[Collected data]
(** * IonTracks validation engine: schema resolution, validation and the
      two comparison protocols

    Shallow embedding of [validation/data_utils.py] and
    [validation/comparison.py].

    Modelling conventions.
    - float64 values are IEEE 754 binary64 numbers, carried by the Standard
      Library's [spec_float] with precision 53 and maximal exponent 1024;
      arithmetic is the library's round-to-nearest-even arithmetic.
    - A pandas [DataFrame] is an index (a list of integer labels) and an
      ordered list of labelled columns.  A column is either of dtype
      float64 or of object dtype (strings, with [None] for a missing
      cell), as [read_csv] produces them.  A column that [read_csv] types
      int64 or bool is carried by the float64 values of its cells: the
      comparisons, the minimum and the conversions of the code commute
      with that for integers of magnitude up to 2^53, and the product by
      60 of the loader for integers of magnitude below 2^47; larger
      integer cells, whose int64 arithmetic is no longer that of their
      float64 values, have no counterpart here.
    - Labels are unique in every frame [read_csv] returns, so [df[label]]
      is the first column so labelled.  The renaming of the loader can
      produce a label twice; the two statements of the loader that follow
      it are modelled for such frames as well.
    - [sorted] is Python's for lists without NaN, where the result is the
      ascending arrangement whatever the algorithm; statements about the
      order of energies carry that condition.
    - The simulation collaborator ([hadrons.functions]) and the random
      source are parameters of the development; every call made to the
      collaborator is recorded in the world, together with the files
      written.  Console output is not modelled. *)

From Stdlib Require Import ZArith String List Bool Lia PeanoNat.
From Stdlib Require Import Floats.SpecFloat.
Import ListNotations.
Local Open Scope string_scope.
Local Open Scope list_scope.

(* ===================================================================== *)
(** * float64 *)
(* ===================================================================== *)

Module F64.

Definition prec : Z := 53.
Definition emax : Z := 1024.

Definition t : Type := spec_float.

Definition nan : t := S754_nan.
Definition zero : t := S754_zero false.

Definition add : t -> t -> t := SFadd prec emax.
Definition sub : t -> t -> t := SFsub prec emax.
Definition mul : t -> t -> t := SFmul prec emax.
Definition div : t -> t -> t := SFdiv prec emax.
Definition abs : t -> t := SFabs.

Definition eqb : t -> t -> bool := SFeqb.
Definition ltb : t -> t -> bool := SFltb.
Definition leb : t -> t -> bool := SFleb.

Definition isna (x : t) : bool :=
  match x with S754_nan => true | _ => false end.

(** [float(z)] for an integer that float64 represents exactly. *)
Definition of_Z (z : Z) : t := binary_normalize prec emax z 0 false.

(** The decimal literal [n/d] as Python reads it when both are exactly
    representable: the correctly rounded quotient. *)
Definition of_ratio (n d : Z) : t := div (of_Z n) (of_Z d).

End F64.

Definition float64 : Type := F64.t.

(* ===================================================================== *)
(** * Data frames *)
(* ===================================================================== *)

Inductive Series : Type :=
| NumSeries (values : list float64)
| ObjSeries (values : list (option string)).

Record DataFrame : Type := mkDataFrame {
  index : list Z;
  columns : list (string * Series)
}.

Definition series_len (s : Series) : nat :=
  match s with
  | NumSeries v => length v
  | ObjSeries v => length v
  end.

(** [len(df)] *)
Definition len (df : DataFrame) : nat := length (index df).

(** [df.columns] *)
Definition labels (df : DataFrame) : list string := map fst (columns df).

(** [name in df.columns] *)
Definition has_column (df : DataFrame) (name : string) : bool :=
  existsb (String.eqb name) (labels df).

Fixpoint lookup (cols : list (string * Series)) (name : string) : option Series :=
  match cols with
  | [] => None
  | (l, s) :: rest => if String.eqb name l then Some s else lookup rest name
  end.

(** [df[name]] *)
Definition getitem (df : DataFrame) (name : string) : option Series :=
  lookup (columns df) name.

(** [pd.api.types.is_numeric_dtype(s)] *)
Definition is_numeric_dtype (s : Series) : bool :=
  match s with NumSeries _ => true | ObjSeries _ => false end.

(** [s.isna().sum()] *)
Definition isna_sum (s : Series) : nat :=
  match s with
  | NumSeries v => length (filter F64.isna v)
  | ObjSeries v =>
      length (filter (fun c => match c with None => true | Some _ => false end) v)
  end.

(** [(s <= 0).any()] and [(s < 0).any()] on a numeric column *)
Definition any_le_zero (v : list float64) : bool :=
  existsb (fun x => F64.leb x F64.zero) v.

Definition any_lt_zero (v : list float64) : bool :=
  existsb (fun x => F64.ltb x F64.zero) v.

(** Every column of a pandas frame is as long as its index; the frames
    [read_csv] returns have unique labels and the index [0 .. n-1]. *)
Definition columns_aligned (df : DataFrame) : Prop :=
  Forall (fun c => series_len (snd c) = len df) (columns df).

Definition unique_labels (df : DataFrame) : Prop := NoDup (labels df).

Definition RangeIndex (n : nat) : list Z := map Z.of_nat (seq 0 n).

(* ===================================================================== *)
(** * data_utils.py *)
(* ===================================================================== *)

Inductive role : Type :=
  key_energy | key_ks | key_dose_rate_air | key_dose_rate_water.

■ Work item ■
Look above for the line containing "- float64 values" and the line containing "comparisons, the minimum". Transcribe both, with the lines between them, exactly.

■ The completed task ■
    - float64 values are IEEE 754 binary64 numbers, carried by the Standard
      Library's [spec_float] with precision 53 and maximal exponent 1024;
      arithmetic is the library's round-to-nearest-even arithmetic.
    - A pandas [DataFrame] is an index (a list of integer labels) and an
      ordered list of labelled columns.  A column is either of dtype
      float64 or of object dtype (strings, with [None] for a missing
      cell), as [read_csv] produces them.  A column that [read_csv] types
      int64 or bool is carried by the float64 values of its cells: the
      comparisons, the minimum and the conversions of the code commute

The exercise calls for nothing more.